As part of our VIP interview series, we asked Munnell five questions on current events and how they could affect investment portfolios and retirees going forward. Here are her emailed responses:

ThinkAdvisor: Inflation has jumped 7.9% over the last 12 months. Have you done any research that could help advisors prepare clients for either pre- or post-retirement portfolios with this threat?

The U.S. has not seen any serious inflation since the 1980s. This bout is likely to pass in a year or so, hopefully without pushing the economy into a serious recession.

The advice that I get from experts is decide on your asset allocation for the long run, and then pretty much stick to it.

2. The Social Security COLA, which was raised to 5.9% this year, is now lagging current inflation rates. What's the best way for advisors to help retirees to counteract the crunch they are taking to their Social Security benefits (especially if they already are collecting benefits)?

Yes, the Social Security COLA lags a little because it is based on the third quarter of 2021 over the third quarter of 2020. But 5.9% compensates for a significant portion of current inflation.

As inflation recedes, the lag in the calculation means that beneficiaries will get more than the rate of inflation on the backside.

3. Do you have an opinion on whether the COLA index should be changed from CPI-W to CPI-Elderly? 

The underlying argument for a CPI-E is that older households spend more on medical care than their younger counterparts and the cost of medical care rises faster than other budget items.

In 2007 — the earliest year for which CPI-E weights are publicly available — the elderly spent more than twice as much on medical care relative to their total expenditures as the population as a whole.
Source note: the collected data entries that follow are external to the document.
(** the position of [c] in [str] from [i] on, or the end *)
Fixpoint find_end (fuel : nat) (str : list Z) (i c : Z) : res Z :=
  match fuel with
  | O => Fuel
  | S fuel => if i <? zlen str then b ← rd str i; if b =? c then Ok i else find_end fuel str (i + 1) c else Ok i
  end.
(** where [BAddr_Parse2] finds the address and the port *)
Definition split_addr (str : list Z) : res (option (Z * list Z * list Z)) :=
  let len := zlen str in
  c ← rd str 0;
  if c =? 91 then
    i ← find_end (S (length str)) str 1 93;
    if len <=? i then Ok None else
    colon ← (if len <=? i + 1 then Ok false else c ← rd str (i + 1); Ok (c =? 58));
    if negb colon then Ok None else
    Ok (Some (BADDR_TYPE_IPV6, slice str 1 (i - 1), slice str (i + 2) (len - (i + 2))))
  else
    i ← find_end (S (length str)) str 0 58;
    if len <=? i then Ok None else
    Ok (Some (BADDR_TYPE_IPV4, slice str 0 i, slice str (i + 1) (len - (i + 1)))).
(** the port in [port_str] *)
Definition parse_port (port_str : list Z) : res (option Z) :=
  '(conv_res, e) ← strtol (port_str ++ [0]) 0;
  c ← rd (port_str ++ [0]) e;
  if (zlen port_str =? 0) || negb (c =? 0) then Ok None
  else if (conv_res <? 0) || (2 ^ 16 - 1 <? conv_res) then Ok None else Ok (Some (u16 conv_res)).

Section resolve.
Context {OS : Os} {St : Type}.

(** [getaddrinfo(host, NULL, &hints, &addrs)] and the address of the first result *)
Definition getaddrinfo (host : list Z) (type : Z) (noresolve : bool) : Prog St (option (list Z)) :=
  r ← syscall (CGetaddrinfo host 0 (if type =? BADDR_TYPE_IPV6 then AF_INET6 else AF_INET) noresolve);
  if negb (rv r =? 0) then mret None else
  ip ← lift (if type =? BADDR_TYPE_IPV6 then rd_list (rdata r) 8 16 else rd_list (rdata r) 4 4);
  mret (Some ip).

Definition BIPAddr_Resolve (str : list Z) (noresolve : bool) : Prog St (option BIPAddr) :=
  let len := zlen str in
  let v6 := (1 <=? len) && (byte_at str 0 =? 91) && (byte_at str (len - 1) =? 93) in
  let type := if v6 then BADDR_TYPE_IPV6 else BADDR_TYPE_IPV4 in
  let addr_start := if v6 then 1 else 0 in
  let addr_len := if v6 then len - 2 else len in
  if BADDR_MAX_ADDR_LEN <? addr_len then mret None else
  addr_str ← lift (rd_list str addr_start addr_len);
  ip ← getaddrinfo addr_str type noresolve;
  mret (match ip with None => None | Some ip => Some (BIPAddr_ type ip) end).

(** With [name] NULL, as all callers here pass it. *)
Definition BAddr_Parse2 (str : list Z) (noresolve : bool) : Prog St (option BAddr) :=
  let len := zlen str in
  if (len <? 1) || (1000 <? len) then mret None else
  parts ← lift (split_addr str);
  match parts with
  | None => mret None
  | Some (type, addr_str, port_str) =>
      if 128 <=? zlen addr_str then mret None else
      if 6 <=? zlen port_str then mret None else
      port ← lift (parse_port port_str);
      match port with
      | None => mret None
      | Some port =>
          ip ← getaddrinfo addr_str type noresolve;
          mret (match ip with
                | None => None
                | Some ip => Some (if type =? BADDR_TYPE_IPV6 then BAddr_MakeIPv6 ip (hton16 port) else BAddr_MakeIPv4 ip (hton16 port))
                end)
      end
  end.
End resolve.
What has changed is the rate of medical inflation. Healthcare costs are rising at a much lower rate than in the past. Since this low-inflation component receives twice the weight in the CPI for the elderly as it does in the CPI-W, the CPI-E increased more slowly.

In fact, this year's COLA based on the experimental CPI-E would have been 4.8% compared with the actual COLA of 5.9%.

To me, shifting to the CPI-E to determine the COLA has never seemed like a productive proposal. First, the difference between the two indexes has declined over time.

More important, the CPI-E is not a real price index. It simply re-weights the data collected for the population as a whole.  As a result, it suffers from several flaws.

In short, fooling around with the index for Social Security's COLA is not worth the effort. We have bigger fish to fry.

4. What lessons can advisors/clients learn from today's volatility mixed with higher inflation and the impact on portfolios? Have you done any research on what are the best products they should incorporate into portfolios now?

My response to this question is the same as for question No. 1: Select a diversified portfolio that is comfortable in terms of risk, and then pretty much stick with it. People generally lose out when they sell during turmoil or buy specialized products in response to a transitory phenomenon.

5. Do you believe that Congress will step up and make changes to Social Security, including making the appropriate funding, in the next couple years? Why or why not?

The depletion of the Social Security Trust Fund reserves is an important action-forcing event. Once the OASI trust fund reserves are depleted, revenues — primarily from the payroll tax — will be sufficient to cover only 76% of promised retirement benefits and 78% of total benefits.

It would indeed be wonderful if Congress enacted a plan to ensure the payment of full Social Security benefits for the next 75 years. Legislators have put forward a number of proposals that would both offer some enhancements and produce enough revenue to fill the financing hole. Congress should take up these proposals directly.